We have now completed the initialization and are ready to go into the prediction loop.

The rest of the source code listings are within the main prediction loop which does a time step for each time through the loop.

The first fragment from within the loop is used to update the layers to the current tank conditions. The UPDATELAYERS command only needs the well model handle. The command will loop through each layer in the specifed well model and for each layer it will update the PVT properties from the tank calculated at the current pressure. It then calculates the WCT, GOR, CGR, and WGR for each layer from the relative permeabilities and breakthroughs.

NOTE: This command must be called, or the initial tank conditions will always be used! No command ID is needed.
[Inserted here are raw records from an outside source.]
(** * go-tart: a shallow embedding of the Tart command-line client

    The Go package [tart] drives the [tart] executable through [os/exec].
    This development embeds its source ([main.go]; [run.go] with the
    registry operations; [mgmt.go] with the listing and the state queries)
    as Rocq functions over an explicit model of the operating system, and
    proves the properties of the process runner, the readiness watcher, the
    argument builders and the decoders.

    Conventions.
    - A Go [string] and a Go [[]byte] are both byte sequences: [string].
      A nil [[]byte] is the empty string.
    - A Go [int] is a [Z]; the code does no arithmetic on its integers, it
      only compares them with [0] and prints them with [%d].
    - A Go [error] is a value of the inductive type [error]; [nil] is
      [None] in [option error].
    - Code that talks to the operating system lives in the monad [IO]: a
      reader of the [World] (what the system would answer), a writer of the
      [Event]s performed, and a result that is [None] when the call blocks
      for ever. *)

From Stdlib Require Import String Ascii List ZArith Lia Bool DecimalString DecimalPos.
Import ListNotations.
Open Scope list_scope.
Open Scope string_scope.

Set Warnings "-register-all".

(** ** Strings *)

Module Strings.

(** [strings.HasPrefix]. *)
Fixpoint HasPrefix (s prefix : string) : bool :=
  match prefix, s with
  | EmptyString, _ => true
  | String _ _, EmptyString => false
  | String p ps, String c cs => Ascii.eqb p c && HasPrefix cs ps
  end.

(** [strings.Contains]: [substr] occurs at some position of [s]. *)
Fixpoint Contains (s substr : string) : bool :=
  HasPrefix s substr ||
  match s with
  | EmptyString => false
  | String _ cs => Contains cs substr
  end.

(** [fmt.Sprintf("%d", n)]. *)
Definition itoa (n : Z) : string := NilZero.string_of_int (Z.to_int n).

Definition nonempty (s : string) : bool := negb (String.eqb s "").

End Strings.
Import Strings.

(** Go's [append(args, elems...)] on string slices. *)
Notation "args +++ elems" := (@app string args elems)
  (at level 60, right associativity).

(** ** Errors *)

(** The error values the package creates or receives. [wrapError] is what
    [fmt.Errorf] builds for a format with one [%w]: the formatted text and
    the wrapped error. *)
Inductive error : Type :=
| errorString (msg : string)
| wrapError (msg : string) (err : error)
| EOF
| ExitError (code : Z)
| SyscallError (msg : string)
| SyntaxError (msg : string)
| UnmarshalTypeError (value field : string).

Definition Error (e : error) : string :=
  match e with
  | errorString m => m
  | wrapError m _ => m
  | EOF => "EOF"
  | ExitError c => "exit status " ++ itoa c
  | SyscallError m => m
  | SyntaxError m => m
  | UnmarshalTypeError v f =>
      "json: cannot unmarshal " ++ v ++ " into Go value of type " ++ f
  end.

(** [errors.Unwrap]. *)
Definition Unwrap (e : error) : option error :=
  match e with
  | wrapError _ inner => Some inner
  | _ => None
  end.

(** [fmt.Errorf(pre + "%w" + post, err)]. *)
Definition Errorf_w (pre : string) (err : error) (post : string) : error :=
  wrapError (pre ++ Error err ++ post) err.

(** ** The operating system *)

(** [exec.Cmd], with the fields the package reads or writes. [Env = None]
    is the nil slice: the child inherits the environment of the parent. *)
Record Cmd : Type := mkCmd {
  Path : string;
  Args : list string;
  Env : option (list string)
}.

Definition exec_Command (name : string) (args : list string) : Cmd :=
  {| Path := name; Args := args; Env := None |}.

(** How a byte stream ends: end of file, a read error that is not end of
    file, or never (the writer keeps the stream open and writes no more). *)
Inductive StreamEnd : Type :=
| AtEOF
| Broken (msg : string)
| StaysOpen.

Record Stream : Type := mkStream {
  s_data : string;
  s_end : StreamEnd
}.

(** What the system does with one command: whether the pipes can be made,
    whether the process starts, what the child writes, and the exit status
    ([None]: the child never exits). *)
Record Child : Type := mkChild {
  stdoutPipeErr : option error;
  stderrPipeErr : option error;
  startErr : option error;
  child_stdout : Stream;
  child_stderr : Stream;
  child_exit : option Z
}.

Inductive StatResult : Type :=
| StatOk
| StatNotExist
| StatOtherError.

Record World : Type := mkWorld {
  w_stat : string -> StatResult;
  w_environ : list string;
  w_spawn : Cmd -> Child
}.

(** What a call did to the system. *)
Inductive Event : Type :=
| Spawned (c : Cmd)
| StartFailed (c : Cmd)
| Waited (c : Cmd)
| Printed (line : string).

Definition Trace := list Event.

(** ** The monad of system calls *)

Definition IO (A : Type) : Type := World -> Trace * option A.

Definition ret {A} (a : A) : IO A := fun _ => ([], Some a).

Definition bind {A B} (m : IO A) (k : A -> IO B) : IO B :=
  fun w =>
    match m w with
    | (tr, None) => (tr, None)
    | (tr, Some a) => let (tr', b) := k a w in ((tr ++ tr')%list, b)
    end.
For iWellNo = 0 To iNumWellModels - 1

DoSet "MBAL.RL.SMBWELLDATA.HANDLE", iWellModel (iWellNo)

DoCmd "MBAL.RL.UPDATELAYERS"

Next iWellNo

The next section is used to calculate the performance of the wells using the IPR/VLP intersection calculation. In this macro we apply a different FWHP for each well. Much of this part of the macro is repeated for each well so only a relevant fragment for the gas lift well is shown.

The first step is to set the well model handle. The next variable to set (TOL) is used to control if intersections are allowed on the negative slope section of the lift curve. The normal situation is where they are not allowed in which case use 0.0. If negative VLP intersections are allowed, the value will be set to a large value i.e., a value of -1e10 will allow any size of negative slope solution.
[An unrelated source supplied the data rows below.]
(** C10: when the read finds no entry, the second half of [loadEntry]
    changes nothing and reports nothing.  On a screen opened with an
    identifier the form then shows the initial values: the current date,
    empty title, body and tags; the only effect was the read itself. *)
Theorem loadEntry_absent_keeps_draft (id : JsValue) (w : World) (now : Z) :
  readJournalEntry id = Fulfilled None →
  loadEntry_resume id w = (Normal tt, w) ∧
  (ToBoolean id = true →
   let w1 := (read_settles (load_effect (opened now id)).2).2 in
   phase (editor w1) = Ready ∧
   date (editor w1) = TimeValue now ∧ title (editor w1) = js "" ∧
   body (editor w1) = js "" ∧ tags (editor w1) = [] ∧
   trace w1 = [ReadCall id] ∧ suspended w1 = []).
Proof.
  intros Hr. split.
  - unfold loadEntry_resume. by rewrite Hr.
  - intros Hid. cbv zeta. unfold load_effect. run_handler. simpl.
    rewrite Hid. simpl. unfold read_settles. simpl.
    unfold fire_and_forget, loadEntry_resume. by rewrite Hr.
Qed.

End LoadProperties.

(** ** The tags along a run of the screen *)

Section MachineProperties.

Variable readJournalEntry : JsValue → Settled (option Entry.t).
Variable updateJournalEntry : Arg.t → Settled unit.
Variable createJournalEntry : Arg.t → Settled unit.
Variable new_Date : jsstring → JsDate.
Variable ISO_text : Z → jsstring.

Local Abbreviation onSave :=
  (onSave updateJournalEntry createJournalEntry ISO_text).
Local Abbreviation read_settles := (read_settles readJournalEntry new_Date).
Local Abbreviation step :=
  (step readJournalEntry updateJournalEntry createJournalEntry
     new_Date ISO_text).
Local Abbreviation run :=
  (run readJournalEntry updateJournalEntry createJournalEntry
     new_Date ISO_text).
Local Abbreviation keeps_tags_distinct :=
  (keeps_tags_distinct readJournalEntry).

Lemma onSave_editor w : editor (fire_and_forget onSave w).2 = editor w.
Proof.
  unfold fire_and_forget. rewrite onSave_cases. cbv zeta.
  destruct (ToBoolean _).
  - destruct (date _); [destruct (updateJournalEntry _) as [[]|] |]; done.
  - destruct (bool_decide _); [done |].
    destruct (date _); [destruct (createJournalEntry _) as [[]|] |]; done.
Qed.

Lemma load_effect_tags w :
  tags (editor (load_effect w).2) = tags (editor w).
Proof.
  unfold load_effect. run_handler. simpl. by destruct (ToBoolean _).
Qed.

Lemma read_settles_tags w :
  tags (editor (read_settles w).2) = tags (editor w) ∨
  ∃ id entry l,
    readJournalEntry id = Fulfilled (Some entry) ∧
    JSON.parse (Entry.tags entry) = Some l ∧
    tags (editor (read_settles w).2) = l.
Proof.
  unfold read_settles. destruct (suspended w) as [|id rest]; [by left |].
  unfold fire_and_forget, loadEntry_resume, JSON_parse.
  destruct (readJournalEntry id) as [[entry|]|e] eqn:Hr;
    run_handler; cbv beta iota; [| by left | by left].
  destruct (JSON.parse (Entry.tags entry)) as [l|] eqn:Hp; [| by left].
  right. by exists id, entry, l.
Qed.

(** One step keeps the tags free of duplicates when the tag that is added
    carries no surrounding white space and the stored list that is loaded
    has no duplicates. *)
Lemma step_NoDup w a :
  keeps_tags_distinct a →
  NoDup (tags (editor w)) → NoDup (tags (editor (step w a))).
Proof.
  intros Ha Hnd. destruct a; unfold step; cbn [handle]; try done.
  - by rewrite load_effect_tags.
  - destruct (read_settles_tags w) as [-> | (id & entry & l & Hr & Hp & ->)];
      [done | by apply (Ha id entry l)].
  - by rewrite onSave_editor.
  - by apply addTag_NoDup_trimmed.
  - by apply deleteTag_NoDup.
  - by destruct selectedDate.
Qed.

(** The same along a run. *)
Lemma run_NoDup actions w :
  Forall keeps_tags_distinct actions →
  NoDup (tags (editor w)) → NoDup (tags (editor (run actions w))).
Proof.
  intros Hall. revert w.
  induction Hall as [|a actions Ha _ IH]; intros w Hnd; [done |].
  apply IH. by apply step_NoDup.
Qed.

(** C1, at the run that breaks it: on a new draft the user adds the tag
    [x] and then [x] typed behind a space.  Both are stored and the tags
    hold [x] twice. *)
Theorem padded_duplicate_breaks_distinct_tags (now : Z) :
  let w := run [Mount; AddTag (js "x"); AddTag (js " x")] (opened now Null) in
  tags (editor w) = [js "x"; js "x"] ∧ ¬ NoDup (tags (editor w)).
Proof.
  cbv zeta.
  assert (tags (editor (run [Mount; AddTag (js "x"); AddTag (js " x")]
                          (opened now Null))) = [js "x"; js "x"]) as ->
    by reflexivity.
  split; [done |].
  intros [Hin _]%NoDup_cons. apply Hin, list_elem_of_singleton. done.
Qed.

End MachineProperties.

(** ** The properties on the sample storage *)

Lemma onSave_blank_body_aborts_witness :
  let w := (setBody (js "   ") (opened 0 Null)).2 in
  let r := onSave Sample.updateJournalEntry Sample.createJournalEntry
             Sample.ISO_text w in
  r.1 = Return ∧ editor r.2 = editor w ∧
  trace r.2 = trace w ++ [Alert (js "Please enter a journal entry")].
Proof.
  apply onSave_blank_body_aborts.
  - reflexivity.
  - repeat constructor.
Defined.


Lemma onSave_failure_is_logged_witness :
  let w := opened 0 (Number 1) in
  let call :=
    UpdateCall
      {| Arg.id := Some (Number 1); Arg.date := js "1970-01-01T00:00:00.000Z";
         Arg.title := js ""; Arg.body := js ""; Arg.tags := [] |} in
  let e := Rejection (js "database is locked") in
  let r := onSave Sample.rejecting Sample.rejecting Sample.ISO_text w in
  r.1 = Normal tt ∧
  fire_and_forget
    (onSave Sample.rejecting Sample.rejecting Sample.ISO_text) w = r ∧
  editor r.2 = editor w ∧
  [call; ConsoleError (js "Failed to save journal entry:") e]
    = [call; ConsoleError (js "Failed to save journal entry:") e] ∧
  (∀ screen,
     Navigate screen
       ∉ [call; ConsoleError (js "Failed to save journal entry:") e]).
Proof.
  cbv zeta.
  apply (onSave_failure_is_logged Sample.rejecting Sample.rejecting
           Sample.ISO_text (opened 0 (Number 1))).
  - reflexivity.
  - apply list_elem_of_here.
  - reflexivity.
Defined.

Lemma ready_before_read_settles_witness :
  let w := (load_effect (opened 0 (Number 1))).2 in
  phase (editor w) = Ready ∧
  trace w = [ReadCall (Number 1)] ∧ suspended w = [Number 1] ∧
  date (editor w) = TimeValue 0 ∧ title (editor w) = js "" ∧
  body (editor w) = js "" ∧ tags (editor w) = [].
Proof. apply (ready_before_read_settles 0 (Number 1)). reflexivity. Defined.

Lemma loadEntry_parses_tags_witness :
  let r := loadEntry_resume Sample.readJournalEntry Sample.new_Date
             (Number 1) (opened 0 (Number 1)) in
  r.1 = Normal tt ∧ tags (editor r.2) = [js "a"; js "b"].
Proof.
  cbv zeta.
  destruct (loadEntry_parses_tags Sample.readJournalEntry Sample.new_Date
              (Number 1) Sample.entry (opened 0 (Number 1)) eq_refl)
    as [H _].
  apply H. apply (JSONFacts.stringify_array [js "a"; js "b"]).
Defined.

Lemma loadEntry_absent_keeps_draft_witness :
  let w := opened 0 (Number 2) in
  loadEntry_resume Sample.readJournalEntry Sample.new_Date (Number 2) w
    = (Normal tt, w) ∧
  let w1 := (read_settles Sample.readJournalEntry Sample.new_Date
               (load_effect w).2).2 in
  phase (editor w1) = Ready ∧
  date (editor w1) = TimeValue 0 ∧ title (editor w1) = js "" ∧
  body (editor w1) = js "" ∧ tags (editor w1) = [] ∧
  trace w1 = [ReadCall (Number 2)] ∧ suspended w1 = [].
Proof.
  cbv zeta.
  destruct (loadEntry_absent_keeps_draft Sample.readJournalEntry
              Sample.new_Date (Number 2) (opened 0 (Number 2)) 0 eq_refl)
    as [H1 H2].
  split; [exact H1 | apply H2; reflexivity].
Defined.

(** ** Examples *)

Example trim_padded : trim (js "  x  ") = js "x".
Proof. reflexivity. Qed.

Example trim_spaces : trim (js "   ") = js "".
Proof. reflexivity. Qed.

Example trim_line_ends : trim [10; 9; 160; 120; 32; 121; 8233; 13] = js "x y".
Proof. reflexivity. Qed.

Example includes_is_exact : includes [js "x"] (js " x") = false.
Proof. reflexivity. Qed.

Example parse_a_b : JSON.parse (jsq "['a','b']") = Some [js "a"; js "b"].
Proof. reflexivity. Qed.

Example parse_spaced_escaped :
  JSON.parse (jsq " [ 'a\u0041\n' , '' ] ") = Some [[97; 65; 10]; []].
Proof. reflexivity. Qed.

Example parse_trailing_comma : JSON.parse (jsq "['a',]") = None.
Proof. reflexivity. Qed.

Example stringify_a_b : JSON.stringify [js "a"; js "b"] = jsq "['a','b']".
Proof. reflexivity. Qed.

(** Adding the same tag twice: the second press alerts and changes
    nothing. *)
Example addTag_twice :
  let w := (addTag (js "x") (opened 0 Null)).2 in
  tags (editor (addTag (js "x") w).2) = [js "x"] ∧
  trace (addTag (js "x") w).2 = [Alert (js "Tag already exists")].
Proof. split; reflexivity. Qed.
We then set the extrapolation flag. This specifies whether the lift curves should be extrapolated beyond the upper and lower values of the sensitivity variables. In general, the lift curves should be calculated over all the expected ranges of sensitivity variables.

However limited extrapolation will broaden the range of the lift curves.

NOTE: VLP extrapolation is undesirable as unpredictable behaviour may occur. It is always recommended to regenerate the VLP if lift curve extrapolation has been reported in the well results Status column.

The next step is setting the sensitivity variables for the lift curves, and the required variables will depend on the well type and include:

GLRINJ – Gas lift injected for gas lift wells FREQ – Frequency for ESPs

WHP – Well head pressure

The next step is to call the command IPRVLPCALC. No command ID is needed.

The results of the calculation are the total rate, GOR, WCT etc., which can be retrieved from the data block.

Note that the total rate is liquid rate for oil or water wells and gas rate for gas or condensate wells.

DoSet "MBAL.RL.SMBIPRVLPCALC.HANDLE", iWellModel (iWellNo)

DoSet "MBAL.RL.SMBIPRVLPCALC.TOL", 0#

DoSet "MBAL.RL.SMBIPRVLPCALC.EXTRAP", 1#

If (iWellNo = 1) Then GLRInj = 240#

DoSet "MBAL.RL.SMBIPRVLPCALC.GLRINJ", GLRInj DoSet "MBAL.RL.SMBIPRVLPCALC.WHP", fWHP(iWellNo) DoCmd "MBAL.RL.IPRVLPCALC"

iErrorCode = DoGet("MBAL.RL.SMBERRORDATA.CODE") Range("F" + CStr(17 + iStep)) = fWHP(iWellNo) Range("G" + CStr(17 + iStep)) = GLRInj

If (iErrorCode = 120) Then

Range("H" + CStr(17 + iStep)) = NoSolutionStr Range("I" + CStr(17 + iStep)) = NoSolutionStr Range("J" + CStr(17 + iStep)) = NoSolutionStr Else

Range("H" + CStr(17 + iStep)) = DoGet("MBAL.RL.